2020 Ducks Football Trade-off: Health vs. Sport

Aug 18, 2020

I learned the other day the PAC-12 cancelled the 2020 football season.  No games for the Ducks this Fall.  This led me to reflect on the connections between now and my parent’s college days, though seventy years separate the two.

My parent’s story began in the spring of 1946, just as Vets were returning to the U of O campus, women were reevaluating their roles in education and society, and spring football practice was ramping up. Oregon, like many other universities, had canceled football from ‘43- ‘45 during WWII. According to fishduck.com, the ‘42 season had only 44 players on the roster, many, including head coach Tex Oliver, either enlisted or were drafted soon thereafter.  Obviously world-wide peace took top priority.

Norm, far right, with Navy buddies somewhere in the Pacific

My father, Norm Van Brocklin, was only seventeen years old and not of legal consent when he forged his mother’s signature on his enlistment papers, desperately wanting to join his three older brothers in the Navy. Initially, my grandma Van refused to give her permission, but when he was found out, later she relented to his persuasive argument that it was his patriotic duty to serve his country. I remain in awe of her strength and courage, all four sons served, all four returned home safely.

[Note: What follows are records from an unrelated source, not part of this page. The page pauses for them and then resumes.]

(* ===== verification/PyValue.v ===== *)
(** * PyValue: dynamic Python values and insertion-ordered dictionaries

    Fields whose type the code tests at run time, and the payload mappings it
    copies around, are values of [pyval].  A [dict] has string keys (every
    mapping of the modelled code is a JSON object) and keeps insertion order. *)

From S2P Require Import Prelude PyFloat.
Local Open Scope Z_scope.

(* ------------------------------------------------------------------ *)
(** ** Dictionaries *)

Abbreviation dict A := (list (string * A)).

Section Dict.
Context {A : Type}.
Implicit Types d : dict A.

(** [d.get(k)] *)
Fixpoint dget (d : dict A) (k : string) : option A :=
  match d with
  | [] => None
  | (k', v) :: d' => if String.eqb k' k then Some v else dget d' k
  end.

(** [k in d] *)
Definition dmem (d : dict A) (k : string) : bool :=
  match dget d k with Some _ => true | None => false end.

(** [d[k] = v]: in place when the key exists, appended otherwise. *)
Fixpoint dset (d : dict A) (k : string) (v : A) : dict A :=
  match d with
  | [] => [(k, v)]
  | (k', v') :: d' => if String.eqb k' k then (k', v) :: d' else (k', v') :: dset d' k v
  end.

(** [d.update(d2)] *)
Definition dupdate (d d2 : dict A) : dict A := fold_left (fun d '(k, v) => dset d k v) d2 d.

Definition dkeys (d : dict A) : list string := map fst d.

(** [del d[k]], of a key in [d]. *)
Definition ddel (d : dict A) (k : string) : dict A :=
  List.filter (fun '(k', _) => negb (String.eqb k' k)) d.

Lemma ddel_elem d k x : x ∈ ddel d k -> x ∈ d.
Proof. unfold ddel. rewrite !list_elem_of_In. by intros [? _]%filter_In. Qed.

Lemma ddel_nodup d k : NoDup (dkeys d) -> NoDup (dkeys (ddel d k)).
Proof.
  induction d as [|[k' v] d IH]; simpl; [done|]. intros [Hn Hd]%NoDup_cons.
  destruct (String.eqb k' k); simpl; [by apply IH|]. constructor; [|by apply IH].
  intros Hin. apply Hn. apply list_elem_of_fmap in Hin as ([k2 v2] & Heq & Hin). simpl in Heq. subst k'.
  exact (list_elem_of_fmap_2 fst _ _ (ddel_elem _ _ _ Hin)).
Qed.

Lemma dget_dset_eq d k v : dget (dset d k v) k = Some v.
Proof.
  induction d as [|[k' v'] d IH]; simpl; [by rewrite String.eqb_refl|].
  destruct (String.eqb k' k) eqn:E; simpl; by rewrite E.
Qed.

Lemma dget_dset_ne d k k' v : k <> k' -> dget (dset d k v) k' = dget d k'.
Proof.
  intros Hne. induction d as [|[k0 v0] d IH]; simpl.
  - by apply String.eqb_neq in Hne as ->.
  - destruct (String.eqb_spec k0 k) as [->|]; simpl.
    + by apply String.eqb_neq in Hne as ->.
    + by rewrite IH.
Qed.

Lemma dget_dset d k k' v :
  dget (dset d k v) k' = if String.eqb k k' then Some v else dget d k'.
Proof.
  destruct (String.eqb_spec k k') as [->|]; [apply dget_dset_eq | by apply dget_dset_ne].
Qed.

Lemma dkeys_dset d k v x : x ∈ dkeys (dset d k v) <-> x = k \/ x ∈ dkeys d.
Proof.
  induction d as [|[k' v'] d IH]; simpl; [set_solver|].
  destruct (String.eqb_spec k' k) as [->|]; simpl; set_solver.
Qed.

Lemma NoDup_dset d k v : NoDup (dkeys d) -> NoDup (dkeys (dset d k v)).
Proof.
  induction d as [|[k' v'] d IH]; simpl; [intros _; apply NoDup_singleton|].
  intros [Hn Hd]%NoDup_cons. destruct (String.eqb_spec k' k) as [->|Hne]; simpl.
  - by constructor.
  - constructor; [|by apply IH]. rewrite dkeys_dset. set_solver.
Qed.

Lemma dget_Some_elem d k v : dget d k = Some v -> (k, v) ∈ d.
Proof.
  induction d as [|[k' v'] d IH]; simpl; [done|].
  destruct (String.eqb_spec k' k) as [->|]; intros; simplify_eq; set_solver.
Qed.

Lemma dmem_keys d k : dmem d k = true <-> k ∈ dkeys d.
Proof.
  unfold dmem. induction d as [|[k' v'] d IH]; simpl; [set_solver|].
  destruct (String.eqb_spec k' k) as [->|]; [set_solver|]. rewrite IH. set_solver.
Qed.

Lemma dget_None_keys d k : dget d k = None <-> k ∉ dkeys d.
Proof. rewrite <- dmem_keys. unfold dmem. destruct (dget d k); naive_solver. Qed.

Lemma elem_dget d k v : NoDup (dkeys d) -> (k, v) ∈ d -> dget d k = Some v.
Proof.
  induction d as [|[k' v'] d IH]; simpl; [set_solver|].
  intros [Hn Hd]%NoDup_cons [Heq|Hin]%elem_of_cons.
  - simplify_eq. by rewrite String.eqb_refl.
  - destruct (String.eqb_spec k' k) as [->|]; [|by apply IH].
    destruct Hn. change k with (fst (k, v)). by apply (list_elem_of_fmap_2 fst).
Qed.

(** [update] writes the items in order; other keys keep their value. *)
Lemma dupdate_cases d items k :
  (exists v, (k, v) ∈ items /\ dget (dupdate d items) k = Some v) \/
  (k ∉ dkeys items /\ dget (dupdate d items) k = dget d k).
Proof.
  revert d. induction items as [|[k' v'] items IH]; intros d; [right; set_solver|].
  simpl. destruct (IH (dset d k' v')) as [(v & Hv & ->)|[Hn ->]].
  - left. exists v. set_solver.
  - rewrite dget_dset. destruct (String.eqb_spec k' k) as [->|].
    + left. exists v'. set_solver.
    + right. set_solver.
Qed.

Lemma dget_dupdate_in d items k v :
  NoDup (dkeys items) -> (k, v) ∈ items -> dget (dupdate d items) k = Some v.
Proof.
  intros Hnd Hin. destruct (dupdate_cases d items k) as [(v' & Hv' & ->)|[Hn _]].
  - pose proof (elem_dget items k v Hnd Hin). pose proof (elem_dget items k v' Hnd Hv'). congruence.
  - destruct Hn. by apply (list_elem_of_fmap_2 fst) in Hin.
Qed.
End Dict.

(* ------------------------------------------------------------------ *)
(** ** Values *)

Inductive pyval : Type :=
| VNone
| VBool (b : bool)
| VInt (z : Z)
| VFloat (f : float64)
| VStr (s : string)
| VList (l : list pyval)
| VDict (d : list (string * pyval)).

(** The int-or-float part of a value ([bool] is a subclass of [int]). *)
Inductive num := NZ (z : Z) | NF (f : float64).

Definition as_num (v : pyval) : option num :=
  match v with
  | VBool b => Some (NZ (if b then 1 else 0))
  | VInt z => Some (NZ z)
  | VFloat f => Some (NF f)
  | _ => None
  end.

(** Exact comparison of an integer with a float, as CPython does it. *)
Definition compare_ZF (z : Z) (f : float64) : option comparison :=
  match f with
  | S754_nan => None
  | S754_infinity s => Some (if s then Gt else Lt)
  | S754_zero _ => Some (z ?= 0)
  | S754_finite s m e =>
      let v := if s then Zneg m else Zpos m in
      Some (if 0 <=? e then z ?= v * 2 ^ e else z * 2 ^ (- e) ?= v)
  end.

Definition num_compare (a b : num) : option comparison :=
  match a, b with
  | NZ x, NZ y => Some (x ?= y)
  | NF x, NF y => SFcompare x y
  | NZ x, NF y => compare_ZF x y
  | NF x, NZ y => match compare_ZF y x with Some c => Some (CompOpp c) | None => None end
  end.

Definition num_eqb (a b : num) : bool :=
  match num_compare a b with Some Eq => true | _ => false end.
Definition num_ltb (a b : num) : bool :=
  match num_compare a b with Some Lt => true | _ => false end.
Definition num_leb (a b : num) : bool :=
  match num_compare a b with Some (Lt | Eq) => true | _ => false end.

(** [a == b] *)
Fixpoint py_eq (a b : pyval) {struct a} : bool :=
  match a, b with
  | VNone, VNone => true
  | VStr s, VStr t => String.eqb s t
  | VList l, VList l' =>
      (fix go (l l' : list pyval) {struct l} : bool :=
         match l, l' with
         | [], [] => true
         | x :: l, y :: l' => py_eq x y && go l l'
         | _, _ => false
         end) l l'
  | VDict d, VDict d' =>
      (length d =? length d')%nat &&
      (fix go (d : list (string * pyval)) : bool :=
         match d with
         | [] => true
         | (k, x) :: d => match dget d' k with Some y => py_eq x y | None => false end && go d
         end) d
  | _, _ =>
      match as_num a, as_num b with
      | Some x, Some y => num_eqb x y
      | _, _ => false
      end
  end.

(** [bool(v)] *)
Definition py_true (v : pyval) : bool :=
  match v with
  | VNone => false
  | VBool b => b
  | VInt z => negb (z =? 0)
  | VFloat f => f_nonzero f
  | VStr s => str_true s
  | VList l => match l with [] => false | _ => true end
  | VDict d => match d with [] => false | _ => true end
  end.

(** [a < b] and [a <= b]; list operands, which the modelled code never
    compares, are grouped with the pairs that raise. *)
Definition py_ltb (a b : pyval) : result pyexn bool :=
  match a, b with
  | VStr s, VStr t => Ok (String.ltb s t)
  | _, _ => match as_num a, as_num b with
            | Some x, Some y => Ok (num_ltb x y)
            | _, _ => Err TypeError
            end
  end.

(** [isinstance(v, (int, float))], [bool] included. *)
Definition is_number (v : pyval) : bool :=
  match as_num v with Some _ => true | None => false end.
Definition is_bool (v : pyval) : bool := match v with VBool _ => true | _ => false end.
Definition is_dict (v : pyval) : bool := match v with VDict _ => true | _ => false end.
Definition is_list (v : pyval) : bool := match v with VList _ => true | _ => false end.
Definition is_str (v : pyval) : bool := match v with VStr _ => true | _ => false end.
(** [isinstance(v, int)], [bool] included. *)
Definition is_int (v : pyval) : bool :=
  match v with VInt _ | VBool _ => true | _ => false end.
Definition is_None (v : pyval) : bool := match v with VNone => true | _ => false end.

(** [float(v)] on a number; a string argument would be parsed and is outside
    the model, any other value raises TypeError. *)
Definition to_float (v : pyval) : result pyexn float64 :=
  match v with
  | VFloat f => Ok f
  | VInt z => int_to_float z
  | VBool b => Ok (f_of_Z (if b then 1 else 0))
  | _ => Err TypeError
  end.

(** [int(v)] on a number; a string argument would be parsed and is outside
    the model. *)
Definition py_int (v : pyval) : result pyexn Z :=
  match v with
  | VInt z => Ok z
  | VBool b => Ok (if b then 1%Z else 0%Z)
  | VFloat f => float_to_int f
  | _ => Err TypeError
  end.

(** [d.get(k)] on a payload dictionary: absent keys read as [None]. *)
Definition vget (d : dict pyval) (k : string) : pyval :=
  match dget d k with Some v => v | None => VNone end.

(** [v or None] *)
Definition or_none (v : pyval) : pyval := if py_true v then v else VNone.

(** An [Optional[str]] as a value. *)
Definition opt_str (o : option string) : pyval :=
  match o with Some s => VStr s | None => VNone end.

Lemma num_eqb_refl_Z z : num_eqb (NZ z) (NZ z) = true.
Proof. unfold num_eqb; simpl. by rewrite Z.compare_refl. Qed.

(** Two numbers without a NaN are always ordered. *)
Definition num_is_nan (n : num) : bool := match n with NF f => f_is_nan f | _ => false end.

Lemma compare_ZF_total z f : f_is_nan f = false -> exists c, compare_ZF z f = Some c.
Proof. destruct f; simpl; intros; eauto; done. Qed.

Lemma num_compare_antisym a b :
  num_compare b a = match num_compare a b with Some c => Some (CompOpp c) | None => None end.
Proof.
  destruct a as [x|x], b as [y|y]; cbn [num_compare].
  - by rewrite Z.compare_antisym.
  - done.
  - destruct (compare_ZF y x) as [[]|]; done.
  - apply SFcompare_antisym.
Qed.

Lemma num_compare_total a b : num_is_nan a = false -> num_is_nan b = false ->
  exists c, num_compare a b = Some c.
Proof.
  destruct a as [x|x], b as [y|y]; simpl; intros Ha Hb; eauto using compare_ZF_total.
  - destruct (compare_ZF_total y x) as [c ->]; eauto.
  - destruct x as [[]|[]| |[] m e], y as [[]|[]| |[] m' e']; simpl in *; eauto; done.
Qed.

Lemma num_leb_total a b : num_is_nan a = false -> num_is_nan b = false ->
  num_leb a b = false -> num_leb b a = true.
Proof.
  intros Ha Hb. destruct (num_compare_total a b Ha Hb) as [c Hc].
  unfold num_leb. rewrite (num_compare_antisym a b), Hc. by destruct c.
Qed.

Lemma py_eq_str_r v s : py_eq v (VStr s) = true -> v = VStr s.
Proof. destruct v; simpl; try discriminate. intros E. apply String.eqb_eq in E. by subst. Qed.

Lemma py_eq_str_l v s : py_eq (VStr s) v = true -> v = VStr s.
Proof. destruct v; simpl; try discriminate. intros E. apply String.eqb_eq in E. by subst. Qed.

Lemma py_eq_str_refl s : py_eq (VStr s) (VStr s) = true.
Proof. simpl. apply String.eqb_refl. Qed.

Norm was honorably discharged on January 1, 1946, and followed two high school teammates from Acalanes High to the U of O, attempting to make the football team as a walk-on, sixth string halfback. Armed with the passion to play ball and, thanks to the GI Bill, the promise of a college education, he planned on becoming the first Van Brocklin to earn a college diploma. He joined a ragtag group of experienced Vets and recent high school graduates, a true melting pot of men with various life experiences, each intent on making the team and making something of themselves. 

Stub, a.k.a. Norm, Spring practice, 1947

As chance or fate would have it, he literally bumped into Gloria Schiewe, who coincidentally turned out to be his biology lab instructor! On this, his second day on campus, April 2, 1946, he was beginning his college experience; she was preparing for graduation and contemplating medical school. Her dream had not factored in love and marriage as she was focused on teaching and working in pathology labs. Ultimately, Norm’s persistence convinced her otherwise, and they were married the following Spring of ‘47.

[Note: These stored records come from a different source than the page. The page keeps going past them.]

Lemma assemble_inv eid dom req events reasons attrs asm :
  assemble_episode eid dom req events reasons attrs = Ok asm ->
  exists st origin,
    Forall (fun e => validate_event e = Ok tt /\ e_episode_id e = eid) events /\
    foldM (assemble_step origin) (mkAsm [] [] [] []) (sort event_leb events) = Ok st /\
    actual (asm_episode asm) = VDict (st_actual st) /\
    actor_report (asm_episode asm) = VDict (st_actor_report st) /\
    timeline (asm_episode asm) = st_timeline st /\
    asm_provenance asm = st_provenance st /\
    asm_source_events asm = map e_event_id (sort event_leb events) /\
    asm_estimated_fields asm = estimated_names (st_provenance st) /\
    attributes (asm_episode asm) = VDict (dset (opt_dict attrs) PROVENANCE_ATTRIBUTE
      (VDict (map (fun '(n, p) => (n, VStr p)) (st_provenance st)))).
Proof.
  unfold assemble_episode.
  destruct (sort_events events) as [ordered|] eqn:Es; [|done].
  apply sort_events_sort in Es as ->. cbn [lift_event map_err mbind result_bind].
  destruct (mapM_r validate_event (sort event_leb events)) as [us|] eqn:Ev; [|done].
  destruct (List.filter _ _) eqn:Ef; [|done].
  set (origin := match sort event_leb events with [] => _ | e :: _ => _ end).
  destruct (foldM _ _ _) as [st|] eqn:Eo; [|done]. cbn [mbind result_bind].
  intros [= <-]. exists st, origin. split_and!; try done.
  apply Forall_forall. intros e He.
  assert (He' : e ∈ sort event_leb events) by (by rewrite elem_of_sort).
  split.
  - destruct (mapM_r_all _ _ _ _ Ev He') as [[] Hok]. done.
  - destruct (String.eqb_spec (e_episode_id e) eid) as [|Hne]; [done|].
    assert (Hin : e ∈ List.filter (fun e => negb (String.eqb (e_episode_id e) eid)) (sort event_leb events)).
    { apply list_elem_of_In, filter_In. split; [by apply list_elem_of_In|].
      apply negb_true_iff. by apply String.eqb_neq. }
    rewrite Ef in Hin. set_solver.
Qed.

Lemma foldM_routed origin l st :
  foldM (assemble_step origin) (mkAsm [] [] [] []) l = Ok st -> routed l st.
Proof.
  intros H. apply (foldM_ind _ routed [] l _ _ (fun l s a s' => routed_step origin l s a s')) in H;
    [done|]. by split_and!.
Qed.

I compare this nostalgic past with what I see today on college campuses and am deeply saddened.  Now, it appears we have a new enemy, one that is invisible yet no less deadly and necessitates closing classrooms to students and denying competition for athletes. This gives new meaning to the definition of a student athlete, both aspects of college life are being compromised. 

I’m struck by how torn our society is with the prospect of no college football this year, as if getting a college education isn’t as important. And though I can only speculate as to what my parents would think, I believe given the Covid-19 pandemic America is experiencing, these factors would put playing or not playing a game in perspective, just as universities made that tough decision back in the ‘40’s.

I have been in the stands watching football ever since I was old enough to sit in the bleachers at a year old. The prospect of no football depresses me just as it does many diehard fans. However, until we can be assured of the safety of the players, coaches, and fans, it’s simply too risky. To me, the tradeoff of health vs. sport is a no-brainer.

Evidently there is discussion about delaying the season till the Spring.  So maybe a good way to look at it is to celebrate the Ducks’ safe Fall practice and prepare ourselves for our first season of Spring football!

Let us listen to the lessons of the past.  Football will survive, we will survive, and we will heal, individually as well as a nation.